The Lake Woebegon Effect

There are two very interesting books out about how we, as doctors and patients, approach health care. One, How Doctor's Think gives us insight as to how doctors tend to approach the care of patients. The other, Your Medical Mind , also by Jerome Groopman with Pamela Hartzband, helps us as patients understand the complexities of medical decision making.

One perplexing dilemma I noted over the years in the ICU was the tendency of families to be unrealistically (from my perspective) optimistic about the survival chances of their loved ones. When I'd discuss a probability of a 5% chance of survival, or even less than 1%, in a direly ill patient on a ventilator with multiple organs failing, a family member might understand the poor chances, yet believe that they could beat the odds - much I suppose like the Las Vegas gambler except the stakes were so much higher in the ICU.

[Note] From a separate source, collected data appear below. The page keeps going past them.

Lemma od_get_None k d : od_get k d = None ↔ k ∉ keys d.
Proof.
  unfold od_get, keys. induction d as [|[k' v] d IH]; simpl; [set_solver|].
  case_bool_decide; simpl; [set_solver|]. rewrite IH. set_solver.
Qed.

Lemma od_get_app k d1 d2 :
  od_get k (d1 ++ d2) = match od_get k d1 with Some v => Some v | None => od_get k d2 end.
Proof. unfold od_get. rewrite find_app. by destruct (List.find _ d1). Qed.

Lemma od_get_pop k k' d : od_get k' (od_pop k d) = if decide (k' = k) then None else od_get k' d.
Proof.
  induction d as [|[x v] d IH]; [by case_decide|].
  unfold od_pop. rewrite filter_cons. simpl. fold (od_pop k d). unfold od_get in *. simpl.
  repeat (case_decide || case_bool_decide); simpl; subst; try done;
    repeat case_bool_decide; subst; simpl; congruence.
Qed.

Lemma od_pop_notin k d : k ∉ keys d → od_pop k d = d.
Proof.
  induction d as [|[x v] d IH]; intros Hk; [done|].
  change (keys ((x, v) :: d)) with (x :: keys d) in Hk. apply not_elem_of_cons in Hk as [Hx Hk].
  unfold od_pop in *. rewrite filter_cons, decide_True by (simpl; congruence). f_equal. by apply IH.
Qed.

Lemma od_move_set k v d :
  NoDup (keys d) → od_move_to_end k (od_set k v d) = od_pop k d ++ [(k, v)].
Proof.
  intros Hnd. unfold od_move_to_end, od_set. case_decide as Hin.
  - assert (od_get k ((λ e, if decide (e.1 = k) then (k, v) else e) <$> d) = Some v
            ∧ od_pop k ((λ e, if decide (e.1 = k) then (k, v) else e) <$> d) = od_pop k d) as [-> ->]; [|done].
    clear Hnd. split.
    + revert Hin. induction d as [|[x w] d IH]; intros Hin; [set_solver|]. unfold od_get in *. simpl.
      case_decide; simpl; [by rewrite bool_decide_true|].
      rewrite bool_decide_false by done. apply IH. set_solver.
    + clear Hin. induction d as [|[x w] d IH]; [done|]. unfold od_pop in *. rewrite fmap_cons, !filter_cons.
      simpl. repeat case_decide; simpl in *; try done; try (by rewrite IH); congruence.
  - assert (od_get k (d ++ [(k, v)]) = Some v) as ->.
    { rewrite od_get_app, (proj2 (od_get_None k d) Hin). unfold od_get. simpl. by rewrite bool_decide_true. }
    f_equal. unfold od_pop. rewrite filter_app. simpl.
    rewrite filter_cons, decide_False by naive_solver. by rewrite app_nil_r.
Qed.

Lemma evict_suffix n d : evict n d = drop (length d - n) d.
Proof.
  induction d as [|e d IH]; [by rewrite drop_nil|]. simpl. case_decide as Hd.
  - rewrite IH. replace (S (length d) - n) with (S (length d - n)) by lia. done.
  - by replace (S (length d) - n) with 0 by lia.
Qed.

Lemma length_pop k d : length (od_pop k d) ≤ length d.
Proof. apply length_filter. Qed.

Lemma length_pop_in k d : k ∈ keys d → length (od_pop k d) < length d.
Proof.
  intros Hk. unfold keys in Hk. apply list_elem_of_fmap in Hk as (e & -> & He).
  apply (length_filter_lt _ _ e); [exact He|]. by intros [].
Qed.

(** ** Every call keeps the invariant *)
Lemma set_data_move_ok k d n :
  NoDup (keys d) → length d ≤ n → NoDup (keys (od_move_to_end k d)) ∧ length (od_move_to_end k d) ≤ n.
Proof.
  intros Hnd Hl. unfold od_move_to_end. destruct (od_get k d) as [v|] eqn:Hg; [|done].
  assert (Hin : k ∈ keys d) by (apply dec_stable; rewrite <-od_get_None; congruence).
  split.
  - apply NoDup_snoc; [by apply NoDup_pop|]. rewrite elem_of_keys_pop. naive_solver.
  - rewrite length_app. simpl. pose proof (length_pop_in k d Hin). lia.
Qed.

Lemma get_ok k now s : cache_ok s → cache_ok (_get k now s).2.
Proof.
  intros (H1 & H2 & H3). unfold _get. destruct (od_get k (data s)) as [[dl v]|]; [|done].
  case_decide; unfold cache_ok; simpl.
  - split_and!; [by apply NoDup_pop| |done]. pose proof (length_pop k (data s)). lia.
  - destruct (set_data_move_ok k (data s) (maxsize s) H1 H2). done.
Qed.

Lemma multi_get_ok ks now s : cache_ok s → cache_ok (l1_multi_get ks now s).2.
Proof.
  revert s. induction ks as [|k ks IH]; intros s Hs; simpl; [done|].
  pose proof (get_ok k now s Hs) as H1. destruct (_get k now s) as [v s1]. simpl in H1.
  specialize (IH s1 H1). destruct (l1_multi_get ks now s1). done.
Qed.

Lemma delete_ok k s : cache_ok s → cache_ok (l1_delete k s).
Proof.
  intros (H1 & H2 & H3). unfold cache_ok. simpl. split_and!; [by apply NoDup_pop| |done].
  pose proof (length_pop k (data s)). lia.
Qed.

Lemma set_ok k v ttl now s : cache_ok s → cache_ok (l1_set k v ttl now s).
Proof.
  intros Hs. unfold l1_set. destruct v as [v|]; [|by apply delete_ok].
  case_decide; [by apply delete_ok|]. destruct Hs as (H1 & H2 & H3).
  unfold cache_ok. simpl. rewrite od_move_set, evict_suffix by done. split_and!; [| |done].
  - unfold keys. rewrite fmap_drop. eapply sublist_NoDup; [|apply sublist_drop].
    apply (NoDup_snoc k (od_pop k (data s))); [by apply NoDup_pop|]. rewrite elem_of_keys_pop. naive_solver.
  - rewrite length_drop. lia.
Qed.

Lemma set_if_unchanged_ok k v ttl rev now now2 s :
  cache_ok s → cache_ok (l1_set_if_unchanged k v ttl rev now now2 s).2.
Proof.
  intros Hs. unfold l1_set_if_unchanged. case_decide; [done|]. destruct v as [v|]; [|done].
  case_decide; [done|]. pose proof (get_ok k now s Hs) as H1.
  destruct (_get k now s) as [[w|] s1]; [done|]. by apply set_ok.
Qed.

Lemma run_call_ok c s : cache_ok s → cache_ok (run_call c s).
Proof.
  destruct c; simpl; intros Hs.
  - by apply get_ok.
  - by apply multi_get_ok.
  - by apply set_ok.
  - by apply set_if_unchanged_ok.
  - by apply delete_ok.
  - destruct Hs as (_ & _ & H). unfold cache_ok. simpl. split_and!; [apply NoDup_nil_2|lia|done].
  - unfold cache_ok. simpl. split_and!; [apply NoDup_nil_2|lia|lia].
Qed.

(** ** Views *)
Lemma od_get_move k k' d :
  NoDup (keys d) → od_get k' (od_move_to_end k d) = od_get k' d.
Proof.
  intros Hnd. unfold od_move_to_end. destruct (od_get k d) as [v|] eqn:Hg; [|done].
  rewrite od_get_app, od_get_pop. case_decide as Hk.
  - subst k'. rewrite Hg. unfold od_get. simpl. by rewrite bool_decide_true.
  - destruct (od_get k' d) eqn:Hg'; [done|]. unfold od_get. simpl.
    by rewrite bool_decide_false by congruence.
Qed.

Lemma get_view k now s :
  cache_ok s → (_get k now s).1 = view s now k
    ∧ ∀ k' now', (now ≤ now')%Z → view (_get k now s).2 now' k' = view s now' k'.
Proof.
  intros (Hnd & _). unfold _get, view. destruct (od_get k (data s)) as [[dl v]|] eqn:Hg; [|done].
  simpl. case_decide as Hd; simpl; (split; [done|]); intros k' now' Hle.
  - rewrite od_get_pop. destruct (decide (k' = k)) as [->|]; [|done]. rewrite Hg. simpl.
    by rewrite decide_True by lia.
  - by rewrite od_get_move.
Qed.

Lemma revision_grows c s : (revision s ≤ revision (run_call c s))%Z.
Proof.
  assert (Hg : ∀ k now s, revision (_get k now s).2 = revision s).
  { intros k now s0. unfold _get. destruct (od_get k (data s0)) as [[dl v]|]; [|done]. by case_decide. }
  assert (Hs : ∀ k v ttl now s, (revision s ≤ revision (l1_set k v ttl now s))%Z).
  { intros k v ttl now s0. unfold l1_set. destruct v; [|simpl; lia]. case_decide; simpl; lia. }
  destruct c; simpl; try lia; try apply Hs.
  - unfold l1_get. rewrite Hg. lia.
  - revert s. induction ks as [|k ks IH]; intros s; simpl; [lia|].
    specialize (Hg k now s). destruct (_get k now s) as [v s1]. simpl in Hg.
    specialize (IH s1). destruct (l1_multi_get ks now s1). simpl in *. lia.
  - unfold l1_set_if_unchanged. case_decide; [simpl; lia|]. destruct value; [|simpl; lia].
    case_decide; [simpl; lia|]. specialize (Hg key now s).
    destruct (_get key now s) as [[w|] s1]; cbn [snd] in *; [lia|].
    specialize (Hs key (Some v) ttl now2 s1). rewrite Hg in Hs. exact Hs.
Qed.

Lemma revision_grows_run cs s : (revision s ≤ revision (run_calls cs s))%Z.
Proof.
  revert s. induction cs as [|c cs IH]; intros s; simpl; [lia|].
  pose proof (revision_grows c s). pose proof (IH (run_call c s)). unfold run_calls in *. lia.
Qed.

(** Calls that invalidate: they may remove or outdate an entry on purpose. *)
Definition invalidates (c : call) : bool :=
  match c with
  | Delete _ | Clear | Reset _ _ => true
  | Set_ _ None _ _ => true
  | Set_ _ (Some _) ttl _ => bool_decide (ttl ≤ 0)%Z
  | _ => false
  end.

Lemma invalidates_bumps c s : invalidates c = true → (revision s < revision (run_call c s))%Z.
Proof.
  destruct c as [| |k [v|] ttl now| | | |]; simpl; intros H; try discriminate; try lia.
  apply bool_decide_eq_true in H. rewrite decide_True by done. simpl. lia.
Qed.

(** ** Properties *)

(** C10: whatever calls are made, keys stay unique and the number of entries
    never exceeds the (positive) capacity. *)
Theorem cache_bounded (cs : list call) (s : cache) (Hs : cache_ok s) :
  NoDup (keys (data (run_calls cs s))) ∧ l1_size (run_calls cs s) ≤ maxsize (run_calls cs s)
  ∧ 1 ≤ maxsize (run_calls cs s).
Proof.
  change (cache_ok (run_calls cs s)). revert s Hs.
  induction cs as [|c cs IH]; intros s Hs; [done|]. by apply IH, run_call_ok.
Qed.

(** What a positive write leaves in the dictionary. *)
Lemma set_data_view k v ttl now s k' now' :
  cache_ok s → (0 < ttl)%Z →
  view (l1_set k (Some v) ttl now s) now' k' =
  if decide (k' = k) then (if decide (now + ttl ≤ now')%Z then None else Some v)
  else if decide (length (data s) = maxsize s ∧ (k ∉ keys (data s)) ∧ keys (data s) !! 0 = Some k')
  then None else view s now' k'.
Proof.
  intros (Hnd & Hlen & Hmax) Httl. unfold l1_set, view. rewrite decide_False by lia. simpl.
  rewrite od_move_set, evict_suffix by done. rewrite length_app. simpl.
  assert (Hself : ∀ d, k ∉ keys d → od_get k (d ++ [(k, (now + ttl, v)%Z)]) = Some (now + ttl, v)%Z).
  { intros d Hd. rewrite od_get_app, (proj2 (od_get_None k d) Hd). unfold od_get. simpl.
    by rewrite bool_decide_true. }
  assert (Hother : ∀ d, k' ≠ k → od_get k' (d ++ [(k, (now + ttl, v)%Z)]) = od_get k' d).
  { intros d Hk. rewrite od_get_app. destruct (od_get k' d); [done|]. unfold od_get. simpl.
    by rewrite bool_decide_false by congruence. }
  destruct (decide (k ∈ keys (data s))) as [Hin|Hout].
  - pose proof (length_pop_in k (data s) Hin).
    replace (_ - _) with 0 by lia. rewrite drop_0. case_decide as Hk.
    + subst k'. rewrite Hself by (rewrite elem_of_keys_pop; naive_solver). done.
    + rewrite Hother, od_get_pop, decide_False by done. rewrite decide_False by naive_solver. done.
  - assert (od_pop k (data s) = data s) as ->.
    { apply od_pop_notin, Hout. }
    destruct (decide (length (data s) = maxsize s)) as [Hfull|Hroom].
    + replace (_ - _) with 1 by lia. destruct (data s) as [|[x w] d] eqn:Hd; [simpl in *; lia|].
      cbn [app drop]. rewrite drop_0. change (keys ((x, w) :: d)) with (x :: keys d) in *.
      apply NoDup_cons in Hnd as [Hx Hnd]. case_decide as Hk.
      { subst k'. rewrite Hself by set_solver. done. }
      rewrite Hother by done. destruct (decide (k' = x)) as [->|Hkx].
      * rewrite decide_True by done. by rewrite (proj2 (od_get_None x d) Hx).
      * rewrite decide_False by (intros (_ & _ & [= ->]); done).
        unfold od_get. simpl. by rewrite bool_decide_false by congruence.
    + replace (_ - _) with 0 by lia. rewrite drop_0. case_decide as Hk.
      { subst k'. by rewrite Hself. }
      rewrite Hother by done. by rewrite decide_False by naive_solver.
Qed.

(** Reading returns what was last written while it is fresh, and changes
    no later view; writing with a positive TTL shows the value until its
    deadline and leaves every other key's view as it was, except that a write
    of a new key into a full cache drops exactly the least recently used one. *)
Theorem cache_read_write (s : cache) (k : string) (v : V) (ttl now : Z)
    (Hs : cache_ok s) (Httl : (0 < ttl)%Z) :
  (l1_get k now s).1 = view s now k
  ∧ (∀ k' now', (now ≤ now')%Z → view (l1_get k now s).2 now' k' = view s now' k')
  ∧ (∀ now', view (l1_set k (Some v) ttl now s) now' k =
       if decide (now + ttl ≤ now')%Z then None else Some v)
  ∧ (∀ k' now', k' ≠ k →
       view (l1_set k (Some v) ttl now s) now' k' =
       if decide (length (data s) = maxsize s ∧ (k ∉ keys (data s)) ∧ keys (data s) !! 0 = Some k')
       then None else view s now' k').
Proof.
  destruct (get_view k now s Hs) as [Hg1 Hg2].
  split; [exact Hg1|]. split; [exact Hg2|]. split.
  - intros now'. rewrite set_data_view by done. by rewrite decide_True.
  - intros k' now' Hk. rewrite set_data_view by done. by rewrite decide_False.
Qed.

(** A refill that spans an [await] loses against an invalidation. When
    the revision was captured in state [s] and any of the calls made since
    then deletes, clears, resets or writes a non-cacheable value, the guarded
    write reports [False] and leaves the cache untouched; without an
    intervening change of revision it writes exactly when nobody else has
    refilled the key, and never replaces a live entry. *)
Theorem refill_guard (cs : list call) (s : cache) (key : string) (v : V) (ttl now now2 : Z) :
  let s' := run_calls cs s in
  let refill := l1_set_if_unchanged key (Some v) ttl (l1_invalidation_revision s) now now2 s' in
  (existsb invalidates cs = true → refill = (false, s'))
  ∧ (refill.1 = true ↔
      (0 < ttl)%Z ∧ revision s' = revision s ∧ view s' now key = None)
  ∧ (refill.1 = false → cache_ok s' →
      ∀ k' now', (now ≤ now')%Z → view refill.2 now' k' = view s' now' k').
Proof.
  cbv zeta. split_and!.
  - intros Hinv. unfold l1_set_if_unchanged. case_decide; [done|].
    rewrite decide_True; [done|]. unfold l1_invalidation_revision.
    assert (revision s < revision (run_calls cs s))%Z; [|lia].
    revert s Hinv. induction cs as [|c cs IH]; intros s Hinv; simpl in *; [done|].
    pose proof (revision_grows c s). apply orb_true_iff in Hinv as [Hc|Hcs].
    + pose proof (invalidates_bumps c s Hc). pose proof (revision_grows_run cs (run_call c s)).
      unfold run_calls in *. lia.
    + specialize (IH (run_call c s) Hcs). unfold run_calls in *. lia.
  - set (s' := run_calls cs s). unfold l1_set_if_unchanged, l1_invalidation_revision.
    assert (Hv : (_get key now s').1 = view s' now key).
    { unfold _get, view. destruct (od_get key (data s')) as [[dl w]|]; [|done]. simpl. by case_decide. }
    case_decide; [simpl; split; [done|lia]|]. case_decide as Hr; [simpl; split; [done|]; intros (_ & ? & _); congruence|].
    destruct (_get key now s') as [[w|] s1]; simpl in *.
    + split; [done|]. intros (_ & _ & Hn). congruence.
    + split; [|done]. intros _. split_and!; [lia|done|congruence].
  - intros Hf Hok k' now' Hle. revert Hf. set (s' := run_calls cs s) in *.
    unfold l1_set_if_unchanged. case_decide; [done|]. case_decide; [done|].
    destruct (get_view key now s' Hok) as [_ Hv].
    destruct (_get key now s') as [[w|] s1]; [|done]. intros _. by apply Hv.
Qed.
End cache.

Educators are familiar with the Lake Woebegon Effect, in that when surveyed almost all feel that their students are above average. When it comes to health care in the ICU a recent study confirmed that families tend to have an optimistic bias. This, of course, seems natural when you think about it. Not wanting to lose a loved one, we martial all the resources to keep them alive - including an optimistic bias about the facts presented to us. To me this at least in part explains the very difficult process of shifting from full bore heroic ICU care toward palliative symptom control.

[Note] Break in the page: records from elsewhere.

(* ===== verification/Engine.v ===== *)
(** * Counting behaviour: achievements, daily tasks, check-in

    Model of [app/modules/points/engine.py], of [do_checkin] in
    [app/modules/points/service.py] and of the queue handlers in
    [app/modules/points/tasks.py]. Everything that moves points goes through
    [Points.reward]. A row object that the code mutates is updated in place in
    its table, which is what the session's identity map gives the code. *)

From S2P Require Import Prelude Points.

(** ** Tables of constants *)
Definition RULE_DELTAS : list (string * Z) :=
  [("post", 10); ("comment", 2); ("like", 1); ("file_approved", 15);
   ("answer_accepted", 0); ("checkin", 5); ("competition", 50)]%Z%string.

Definition EVENT_STAT_KEY : list (string * string) :=
  [("post", "post"); ("comment", "comment"); ("like", "like"); ("file_approved", "file_approved");
   ("answer_accepted", "answer_accepted"); ("competition", "competition")]%string.

Definition STAT_TO_ACHIEVEMENT_TYPE : list (string * string) :=
  [("post", "post_count"); ("like", "like_count"); ("file_approved", "approved_files");
   ("answer_accepted", "accepted_answers"); ("checkin_streak", "checkin_streak");
   ("competition", "competition_count")]%string.

Definition EVENT_TASK_KEY : list (string * string) :=
  [("post", "post"); ("answer_accepted", "answer"); ("like", "like"); ("file_approved", "file_upload");
   ("checkin", "checkin"); ("competition", "competition")]%string.

(** The dictionary inside [_progress_for] (and [service._ACH_TYPE_TO_STAT]). *)
Definition _ACH_TYPE_TO_STAT : list (string * string) :=
  [("post_count", "post"); ("featured_count", "featured_count"); ("accepted_answers", "answer_accepted");
   ("approved_files", "file_approved"); ("checkin_streak", "checkin_streak");
   ("project_count", "project_count"); ("column_articles", "column_articles"); ("like_count", "like");
   ("competition_count", "competition"); ("onboarding", "onboarding")]%string.

(** ** Rows mutated in place *)
Definition set_behavior (f : gmap uuid UserBehaviorStat → gmap uuid UserBehaviorStat) (w : world) : world :=
  let d := db w in
  World (Tables (balances d) (ledger d) (f (behavior d)) (achievements d)
           (user_achievements d) (tasks d) (user_tasks d)) (next_id w) (clock w) (today w) (trace w).

Definition set_user_achievements (f : gmap (uuid * uuid) UserAchievement → gmap (uuid * uuid) UserAchievement)
    (w : world) : world :=
  let d := db w in
  World (Tables (balances d) (ledger d) (behavior d) (achievements d)
           (f (user_achievements d)) (tasks d) (user_tasks d)) (next_id w) (clock w) (today w) (trace w).

Definition set_user_tasks
    (f : gmap (uuid * uuid * string) UserTaskProgress → gmap (uuid * uuid * string) UserTaskProgress)
    (w : world) : world :=
  let d := db w in
  World (Tables (balances d) (ledger d) (behavior d) (achievements d)
           (user_achievements d) (tasks d) (f (user_tasks d))) (next_id w) (clock w) (today w) (trace w).

Definition stat_row (u : uuid) (w : world) : option UserBehaviorStat := behavior (db w) !! u.

Definition new_stat : UserBehaviorStat := Stat ∅ ∅ None 0.

(** [INSERT] of a missing row; an existing one is kept. *)
Definition insert_stat (u : uuid) (w : world) : world :=
  match stat_row u w with Some _ => w | None => set_behavior <[u := new_stat]> w end.

Definition update_stat (u : uuid) (f : UserBehaviorStat → UserBehaviorStat) : M () :=
  modify (set_behavior (alter f u)).

Definition lock_stat (u : uuid) : M () :=
  modify (λ w, match stat_row u w with Some _ => emit (LockStat u) w | None => w end).

(** ** [engine.py] *)
Definition _get_or_create_stats (u : uuid) (for_update : bool) : M UserBehaviorStat :=
  (if for_update then lock_stat u else mret tt);;
  row ← gets (stat_row u);
  match row with
  | Some stat => mret stat
  | None =>
      modify (insert_stat u);;
      row ← gets (stat_row u);
      get_or_raise row AssertionError
  end.

Definition counter (key : string) (s : UserBehaviorStat) : Z := default 0%Z (stats s !! key).

Definition _bump_count (u : uuid) (key : string) : M Z :=
  stat ← _get_or_create_stats u true;
  update_stat u (λ s, Stat (<[key := (counter key s + 1)%Z]> (stats s)) (processed_events s)
                        (last_checkin_date s) (checkin_streak s));;
  mret (counter key stat + 1)%Z.

(** [f"{namespace}:{event}:{ref_id}"] *)
Definition event_key (namespace event ref : string) : string :=
  (namespace +:+ ":" +:+ event +:+ ":" +:+ ref)%string.

Definition _already_processed (u : uuid) (event ref namespace : string) : M bool :=
  stat ← _get_or_create_stats u true;
  mret (bool_decide (event_key namespace event ref ∈ processed_events stat)).

Definition _mark_processed (u : uuid) (event ref namespace : string) : M () :=
  _get_or_create_stats u true;;
  update_stat u (λ s, Stat (stats s) ({[event_key namespace event ref]} ∪ processed_events s)
                        (last_checkin_date s) (checkin_streak s)).

Definition _progress_for (u : uuid) (type_ : string) : M Z :=
  stat ← _get_or_create_stats u false;
  mret match dict_get type_ _ACH_TYPE_TO_STAT with
       | Some key => counter key stat
       | None => 0%Z
       end.

(** The body of the loop over the achievements of one type. *)
Definition recheck_one (u : uuid) (p : Z) (ach : Achievement) : M () :=
  let k := (u, ach_id ach) in
  modify (λ w, match user_achievements (db w) !! k with
               | Some _ => w
               | None => set_user_achievements <[k := UserAch 0 false None]> w
               end);;
  modify (λ w, set_user_achievements (alter (λ ua,
    let ua := UserAch (Z.min p (threshold ach)) (unlocked ua) (unlocked_at ua) in
    if negb (unlocked ua) && bool_decide (threshold ach ≤ p)%Z
    then UserAch (progress ua) true (Some (clock w))
    else ua) k) w).

Definition _recheck_achievements (u : uuid) (stat_key : string) : M () :=
  match dict_get stat_key STAT_TO_ACHIEVEMENT_TYPE with
  | None => mret tt
  | Some type_ =>
      achs ← gets (λ w, filter (λ a, ach_type a = type_) (achievements (db w)));
      p ← _progress_for u type_;
      for_each achs (recheck_one u p)
  end.

Definition task_row (k : uuid * uuid * string) (w : world) : option UserTaskProgress :=
  user_tasks (db w) !! k.

(** [INSERT ... ON CONFLICT DO NOTHING] *)
Definition insert_task (k : uuid * uuid * string) (w : world) : world :=
  match task_row k w with
  | Some _ => w
  | None => set_user_tasks <[k := Progress 0 false false]> w
  end.

Definition update_task (k : uuid * uuid * string) (f : UserTaskProgress → UserTaskProgress) : M () :=
  modify (set_user_tasks (alter f k)).

(** The body of the loop over the tasks of one category. *)
Definition advance_one (u : uuid) (event today : string) (t : Task) : M () :=
  let k := (u, task_id t, today) in
  modify (insert_task k);;
  update_task k (λ up, Progress (Z.min (task_progress up + 1) (requirement_count t))
                         (completed up) (rewarded up));;
  (if bool_decide (requirement_count t = 1)%Z && bool_decide (event = "checkin"%string)
   then update_task k (λ up, Progress 1 (completed up) (rewarded up))
   else mret tt);;
  row ← gets (task_row k);
  up ← get_or_raise row AssertionError;
  if bool_decide (0 < requirement_count t)%Z && negb (completed up)
     && bool_decide (requirement_count t ≤ task_progress up)%Z
  then
    update_task k (λ up, Progress (task_progress up) true (rewarded up));;
    if negb (rewarded up) then
      reward u (reward_points t) "daily_task" "task" (task_key t +:+ ":" +:+ today) false;;
      update_task k (λ up, Progress (task_progress up) (completed up) true)
    else mret tt
  else mret tt.

Definition _advance_tasks (u : uuid) (event today : string) : M () :=
  match dict_get event EVENT_TASK_KEY with
  | None => mret tt
  | Some cat =>
      ts ← gets (λ w, filter (λ t, category t = cat) (tasks (db w)));
      for_each ts (advance_one u event today)
  end.

(** [today or _today()]: an empty string counts as absent. *)
Definition or_today (injected : option string) (w : world) : string :=
  match injected with
  | Some (String _ _ as t) => t
  | _ => isoformat (today w)
  end.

Part of it may be a doctor's reluctance to use such words as, "Your wife is dying and we are doing everything possible to make her comfortable, but I don't recommend attempts to attempt CPR or heart shocks which may cause pain and which would be ineffective."

The more we can understand the psychology of medical decision making, the better we will be at end of life care. It is the intersection of philosophy, religion, emotions - and life itself. The complexities of the interactions can be dramatic or mundane - but very human as doctors and patients try to work through the Lake Woebegon Effect.

1 comment:

  1. We need ethics committees that convene automatically in certain cases, particularly those that involve a frail elder. Very often, palliative care isn't even approached. What is informed about that?